=== Directions for this task ===
When you reach the line that contains "Lemma count_loop_counts (key_of" in the data below, start reproducing lines exactly, and stop after the line that contains "Import StringFacts StoreNotions".

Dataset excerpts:
(** *** The counts of the charts are the sizes of the groups *)

Lemma own_tally (groups : list (string * list Blocker)) (k : string) :
  own (tally groups) k = (fun items => Z.of_nat (List.length items)) <$> own groups k.
Proof.
  unfold tally. induction groups as [|[k0 w] o IH]; [reflexivity|]. cbn [map own fst].
  destruct (String.eqb k0 k); [reflexivity | exact IH].
Qed.

Lemma tally_set (k : string) (v : list Blocker) (groups : list (string * list Blocker)) :
  tally (set k v groups) = set k (Z.of_nat (List.length v)) (tally groups).
Proof.
  unfold tally. induction groups as [|[k0 w] o IH]; [reflexivity|]. cbn [map set fst].
  destruct (String.eqb k0 k); cbn [map set fst]; [reflexivity|]. now rewrite IH.
Qed.

Lemma count_loop_None (key_of : Blocker -> string) (items : list Blocker) :
  count_loop key_of items None = None.
Proof. unfold count_loop. induction items as [|x l IH]; [reflexivity | exact IH]. Qed.

Lemma count_key_tally (groups : list (string * list Blocker)) (key : string) (item : Blocker) :
  is_inherited key = false ->
  exists groups', push_item groups key item = Returns groups'
                  /\ count_key (Some (tally groups)) key = Some (tally groups').
Proof.
  intros Hp. unfold push_item, count_key. cbn [mbind option_bind]. rewrite Hp, own_tally.
  destruct (own groups key) as [items|] eqn:E; cbn [fmap option_fmap option_map default].
  - eexists. split; [reflexivity|]. rewrite tally_set, List.length_app. cbn [List.length].
    do 2 f_equal. unfold Datatypes.id. lia.
  - eexists. split; [reflexivity|]. rewrite set_new.
    + unfold tally. now rewrite map_app.
    + rewrite own_tally, E. reflexivity.
Qed.

Lemma count_loop_tally (key_of : Blocker -> string) (items : list Blocker)
    (groups : list (string * list Blocker)) :
  plain_keys key_of items ->
  exists groups', group_loop key_of items (Returns groups) = Returns groups'
                  /\ count_loop key_of items (Some (tally groups)) = Some (tally groups').
Proof.
  revert groups. induction items as [|item items IH]; intros groups Hp.
  - now exists groups.
  - apply Forall_cons in Hp as [Hitem Hp].
    destruct (count_key_tally groups (key_of item) item Hitem) as (g1 & E1 & C1).
    destruct (IH g1 Hp) as (g2 & E2 & C2). exists g2.
    rewrite group_loop_cons, E1, E2. split; [reflexivity|].
    unfold count_loop in *. cbn [fold_left]. now rewrite C1.
Qed.

(** The counts of a chart over [data]. *)
Lemma count_loop_counts (key_of : Blocker -> string) (data : list Blocker) :
  plain_keys key_of data ->
  exists grouped,
    count_loop key_of data (Some []) = Some grouped
    /\ NoDup (map fst grouped)
    /\ map fst grouped = from (map key_of data)
    /\ forall key n, (key, n) ∈ grouped <->
                     key ∈ map key_of data /\ n = occurrences key_of key data.
Proof.
  intros Hp. destruct (count_loop_tally key_of data [] Hp) as (groups & E & C).
  destruct (group_loop_grouping key_of data [] [] (grouping_nil key_of) Hp)
    as (groups' & E' & Hg).
  rewrite E in E'. injection E' as <-. cbn [app] in Hg.
  destruct (grouping_groups _ _ _ Hg) as [Hnd Hel].
  assert (Hfst : map fst (tally groups) = map fst groups).
  { unfold tally. rewrite map_map. reflexivity. }
  exists (tally groups). split; [exact C|]. rewrite Hfst.
  split; [exact Hnd|]. split; [apply Hg|].
  intros key n. unfold tally. rewrite list_elem_of_fmap. split.
  - intros ([k items] & [= -> ->] & Hin). apply Hel in Hin as [Hk ->]. now split.
  - intros [Hk ->]. exists (key, with_key key_of key data). split; [reflexivity|].
    now apply Hel.
Qed.

End GroupFacts.

(** ** The rows of the dashboard *)
Module ViewFacts.
Import JsString Json JsData View.
Import StringFacts StoreNotions StoreFacts IdNotions IdFacts SortFacts ObjectFacts SetFacts.
Import ViewNotions GroupFacts.

Lemma includes_id_ids (ids : list string) (x : string) :
  includes_id (map JStr ids) x = bool_decide (x ∈ ids).
Proof. apply existsb_same_value. Qed.

Lemma elem_of_toggled (id x : string) (ids : list string) :
  x ∈ toggled id ids <-> (x = id /\ id ∉ ids) \/ (x <> id /\ x ∈ ids).
Proof.
  destruct (String.eqb_spec x id) as [->|Hne].
  - rewrite toggled_elem. tauto.
  - assert (H : x ∈ toggled id ids <-> x ∈ ids).
    { pose proof (toggled_others id ids) as E.
      assert (Hx : forall l, x ∈ List.filter (fun y => negb (String.eqb y id)) l <-> x ∈ l).
      { intros l. rewrite elem_of_filter_bool, eqb_other. tauto. }
      rewrite <- (Hx (toggled id ids)), E. apply Hx. }
    tauto.
Qed.

Lemma includes_id_toggled (id x : string) (ids : list string) :
  includes_id (map JStr (toggled id ids)) x
  = if String.eqb x id then negb (includes_id (map JStr ids) id)
    else includes_id (map JStr ids) x.
Proof.
  rewrite !includes_id_ids.
  destruct (String.eqb_spec x id) as [->|Hne].
  - destruct (decide (id ∈ ids)) as [Hin|Hin].
    + rewrite (bool_decide_eq_true_2 _ Hin). apply bool_decide_eq_false_2.
      rewrite toggled_elem. tauto.
    + rewrite (bool_decide_eq_false_2 _ Hin). apply bool_decide_eq_true_2.
      now rewrite toggled_elem.
  - apply bool_decide_ext. rewrite elem_of_toggled. tauto.
Qed.

Lemma includes_id_bulk (ids stored : list string) (shouldIgnore : bool) (x : string) :
  includes_id
    (map JStr (if shouldIgnore then added_all ids (added_all stored [])
               else deleted_all ids (added_all stored []))) x
  = if has ids x then shouldIgnore else includes_id (map JStr stored) x.
Proof.
  rewrite !includes_id_ids, has_decide.
  assert (Hst : forall y, y ∈ added_all stored [] <-> y ∈ stored).
  { intros y. rewrite added_all_elem, elem_of_nil. tauto. }
  destruct (decide (x ∈ ids)) as [Hx|Hx];
    [rewrite (bool_decide_eq_true_2 (x ∈ ids) Hx)
    |rewrite (bool_decide_eq_false_2 (x ∈ ids) Hx)]; destruct shouldIgnore.
  - apply bool_decide_eq_true_2. rewrite added_all_elem. now right.
  - rewrite deleted_all_without. apply bool_decide_eq_false_2.
    rewrite without_elem. tauto.
  - apply bool_decide_ext. rewrite added_all_elem, Hst. tauto.
  - rewrite deleted_all_without. apply bool_decide_ext.
    rewrite without_elem, Hst. tauto.
Qed.

(** [toLowerCase] changes nothing in a text in lower case. *)
Lemma toLowerUnit_idem (c : ascii) : toLowerUnit (toLowerUnit c) = toLowerUnit c.
Proof. destruct c as [[] [] [] [] [] [] [] []]; reflexivity. Qed.

Lemma lowerCase_idem (s : string) : lowerCase (lowerCase s) = lowerCase s.
Proof.
  unfold lowerCase. induction s as [|c s IH]; [reflexivity|]. cbn [map_chars].
  now rewrite toLowerUnit_idem, IH.
Qed.

Lemma includes_empty (s : string) : includes s EmptyString = true.
Proof. unfold includes. destruct s; reflexivity. Qed.

Lemma matches_empty (item : Blocker) : matches EmptyString item = true.
Proof. unfold matches. cbn [lowerCase map_chars]. now rewrite includes_empty. Qed.

Lemma shorten_length (n : nat) (s : string) : String.length (shorten n s) <= n + 3.
Proof.
  unfold shorten. destruct (Nat.ltb_spec n (String.length s)) as [Hlt|Hge]; [|lia].
  rewrite slength_app. unfold substring. cbn [String.length Nat.min Nat.max].
  rewrite Nat.sub_0_r. assert (E : drop 0 s = s) by now destruct s. rewrite E.
  rewrite SearchFacts.length_take_le; lia.
Qed.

=== Answer section ===
Lemma count_loop_counts (key_of : Blocker -> string) (data : list Blocker) :
  plain_keys key_of data ->
  exists grouped,
    count_loop key_of data (Some []) = Some grouped
    /\ NoDup (map fst grouped)
    /\ map fst grouped = from (map key_of data)
    /\ forall key n, (key, n) ∈ grouped <->
                     key ∈ map key_of data /\ n = occurrences key_of key data.
Proof.
  intros Hp. destruct (count_loop_tally key_of data [] Hp) as (groups & E & C).
  destruct (group_loop_grouping key_of data [] [] (grouping_nil key_of) Hp)
    as (groups' & E' & Hg).
  rewrite E in E'. injection E' as <-. cbn [app] in Hg.
  destruct (grouping_groups _ _ _ Hg) as [Hnd Hel].
  assert (Hfst : map fst (tally groups) = map fst groups).
  { unfold tally. rewrite map_map. reflexivity. }
  exists (tally groups). split; [exact C|]. rewrite Hfst.
  split; [exact Hnd|]. split; [apply Hg|].
  intros key n. unfold tally. rewrite list_elem_of_fmap. split.
  - intros ([k items] & [= -> ->] & Hin). apply Hel in Hin as [Hk ->]. now split.
  - intros [Hk ->]. exists (key, with_key key_of key data). split; [reflexivity|].
    now apply Hel.
Qed.

End GroupFacts.

(** ** The rows of the dashboard *)
Module ViewFacts.
Import JsString Json JsData View.
Import StringFacts StoreNotions StoreFacts IdNotions IdFacts SortFacts ObjectFacts SetFacts.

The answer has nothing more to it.